An effective high-density transport method for fish is essential to minimize stress and reduce the chance of mass mortality (Ferreira et al., 1984) during long periods of transportation and handling, and to reduce expenses and avoid losses (Ferreira et al., 1984; Staurnes et al., 1994). The production of new equipment and transport procedures has had increasingly positive effects on the transportation of live fish. In addition, anesthetics are also effective method of transporting fish. Because, the use of anesthetics in aquaculture reduces fish energy, allowing for the efficient transportation of fish, ease of handling when measurements are taken, a reduction in the pain and trauma experienced by experimental fish, and reduced handling stress (Park et al., 2009; Gil et al., 2016). For example, the use of nonpoisonous salt has been shown to alleviate stress and promote higher survival rates (Tomasso et al., 1980; Carmichael et al., 1984; Carmichael & Tomasso, 1988; Gil et al., 2016). The use of low-concentration calcium chloride is a cheap and effective method of handling and transporting live fish (Grizzle et al., 1985; Carmichael & Tomasso, 1988).
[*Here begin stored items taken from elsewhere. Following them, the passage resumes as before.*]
(* ===== verification/NbTheoryProps.v ===== *)
(** * Number theory: theorems

    The greatest common divisor and the list of totatives, the Miller-Rabin test
    on primes (with Fermat's little theorem), the searches for primes, the
    smallest primitive root of unity, and the automorphism tables. *)
From stdpp Require Import base numbers list.
From Stdlib Require Import ZArith Znumtheory Zpow_facts Lia.
From S2P Require Import Prelude Bits NativeInt NativeIntProps NativeVector NttProps FttProps.
From S2P Require Import NbTheory.
Open Scope Z_scope.

Section Gcd.
Context `{W : NativeWidth}.

(** ** Greatest common divisors *)

Lemma GreatestCommonDivisor_loop_step n a b :
  0 < b -> GreatestCommonDivisor_loop (S n) a b = GreatestCommonDivisor_loop n b (a mod b).
Proof.
  intros Hb. change (GreatestCommonDivisor_loop (S n) a b)
    with (if negb (b =? 0) then r ← Mod a b; GreatestCommonDivisor_loop n b r else Ok a).
  rewrite (proj2 (Z.eqb_neq b 0)) by lia. simpl negb. unfold Mod. by rewrite umod_pos by lia.
Qed.

Lemma GreatestCommonDivisor_loop_ok n a b :
  0 <= a -> 0 <= b -> a * b < 2 ^ Z.of_nat n -> b <= a ->
  GreatestCommonDivisor_loop (S n) a b = Ok (Z.gcd a b).
Proof.
  revert a b. induction n as [|n IH]; intros a b Ha Hb Hf Hle;
    (destruct (Z.eq_dec b 0) as [->|Hb0];
     [simpl; by rewrite Z.gcd_0_r, Z.abs_eq by lia |]).
  - change (2 ^ Z.of_nat 0) with 1 in Hf. nia.
  - rewrite GreatestCommonDivisor_loop_step by lia.
    pose proof (mod_range a b ltac:(lia)). pose proof (halve_product a b).
    rewrite Nat2Z.inj_succ, Z.pow_succ_r in Hf by lia.
    rewrite IH by lia. by rewrite gcd_remainder by lia.
Qed.

Lemma GreatestCommonDivisor_ok a b :
  0 <= a < 2 ^ wbits -> 0 <= b < 2 ^ wbits -> GreatestCommonDivisor a b = Ok (Z.gcd a b).
Proof.
  intros Ha Hb. unfold GreatestCommonDivisor. pose proof wbits_range. pose proof dword_square.
  replace (Z.to_nat (2 * wbits + 2)) with (S (S (Z.to_nat (2 * wbits)))) by lia.
  destruct (Z.le_gt_cases b a).
  - apply GreatestCommonDivisor_loop_ok; [lia.. | | done].
    rewrite Nat2Z.inj_succ, Z.pow_succ_r, Z2Nat.id by lia. nia.
  - rewrite GreatestCommonDivisor_loop_step, Z.mod_small by lia.
    rewrite GreatestCommonDivisor_loop_ok; [by rewrite Z.gcd_comm | lia.. | | lia].
    rewrite Z2Nat.id by lia. nia.
Qed.

(** ** Inverses of 32-bit numbers *)

Lemma ModInverse_usint_loop_step n a b x0 x1 :
  1 < a -> 0 < b ->
  ModInverse_usint_loop (S n) a b x0 x1
  = ModInverse_usint_loop n b (a mod b) (u32 (x1 - u32 (a / b * x0))) x0.
Proof.
  intros Ha Hb. change (ModInverse_usint_loop (S n) a b x0 x1) with
    (if a >? 1 then
       q ← udiv a b; r ← umod a b;
       ModInverse_usint_loop n b r (u32 (x1 - u32 (q * x0))) x0
     else Ok x1).
  rewrite Z.gtb_ltb, (proj2 (Z.ltb_lt 1 a)) by done. by rewrite udiv_pos, umod_pos by done.
Qed.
In recent years, Park et al. (2014) reported that anesthe-tic effect by changing water temperature (cold shock and heat shock). Temperature shock anesthesia in fish is characterized by an absence of motion, reduced power of exertion, and diminished nervous sensitivity. Temperature shock anesthesia is reversible and leaves no residue in the tissues. No danger is imposed to the user, other than the risk inherent in handling solid carbon dioxide if that material is used (Park et al., 2014). But temperature shock anesthesia has short anesthetic time for handling samples. Mass mortality of samples may cause by this method, because process of this method is to faint by temperature shock. Therefore, based on the fact that it is safe, inexpensive, non-toxic to the environment and stable, and does not require a withdrawal period compared to other synthetic-based anesthetics, the use of clove oil and lidocaine-HCl has become more popular in the aquaculture industry (Kang et al., 2005; Park et al., 2011). The effects of clove oil and lidocaine-HCl as anesthetics have been studied in a number of fish species (Woody et al., 2002; Park et al., 2004, 2009, 2011; Gil et al., 2016).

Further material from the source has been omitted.